Aim of the exercise - Give again only those lines from the start of the entries through the line holding "- [are_strings_similar] and", leaving them as they are.

[Collected data entries]
(** * ecu.sbl.aace.datalake.common: value normalizer and integrity-checked join

    A shallow embedding of the decision logic of
    [src/ecu/sbl/aace/datalake/common.py]:

    - [are_strings_similar] and [fixDodgyThing] (the value normalizer),
      together with the part of Python's [difflib.SequenceMatcher] and
      [str.title] they call;
    - [insertValueIntoList], [replaceValueInList], [insertColumnAndAlias]
      (column-list splicing);
    - [getJoinCondition] and [simpleMap] (the integrity-checked join), over
      an abstract tabular engine ([Engine]) with a list-based reference
      instance used to run the code on concrete frames, a three-valued
      evaluator for column expressions and a parser for the SQL text that
      [getJoinCondition] writes;
    - the name and text helpers [cleanString], [escapeName],
      [firstCharIsNumeric], [getTempTableName], [getSQL],
      [extract_actual_error], [garbageCLO], [custom_initcap] and
      [fixUpName], with the string built-ins they call;
    - the column order of [addIndexCol], [aliasColumns], and the table
      readers [tablePath], [selectTable], [readTable] and
      [getColsFromTable] over an abstract Spark session ([Session]).

    Conventions.  Python [str] is modelled by [string] restricted to ASCII
    (bytes above 127 carry no case).  Python [int] is [Z]; row counts are
    [nat].  A Python float threshold is modelled by a rational [Q]; the
    ratio [2.0 * matches / length] is the exact rational, which orders
    against 0.6 the way the correctly rounded double does for every string
    that fits in memory.  [print] is modelled by a log of output events. *)

From Stdlib Require Import List String Ascii Bool Arith ZArith QArith Lia.
From Stdlib Require Import DecimalString.
Import ListNotations.
Local Open Scope string_scope.
Local Open Scope nat_scope.

(* ===================================================================== *)
(** ** Python values and built-ins used by the source *)
(* ===================================================================== *)

Module Py.

(** The dynamically typed values [fixDodgyThing] is given for [value]: null,
    a string, an integer or a boolean (other objects are left out). *)
Inductive pyval : Type :=
| PNone
| PStr (s : string)
| PInt (z : Z)
| PBool (b : bool).

(** Python truth value ([if not value]). *)
Definition truthy (v : pyval) : bool :=
  match v with
  | PNone => false
  | PStr s => negb (String.eqb s "")
  | PInt z => negb (z =? 0)%Z
  | PBool b => b
  end.

Definition isinstance_str (v : pyval) : bool :=
  match v with PStr _ => true | _ => false end.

Written solution -
(** * ecu.sbl.aace.datalake.common: value normalizer and integrity-checked join

    A shallow embedding of the decision logic of
    [src/ecu/sbl/aace/datalake/common.py]:

    - [are_strings_similar] and [fixDodgyThing] (the value normalizer),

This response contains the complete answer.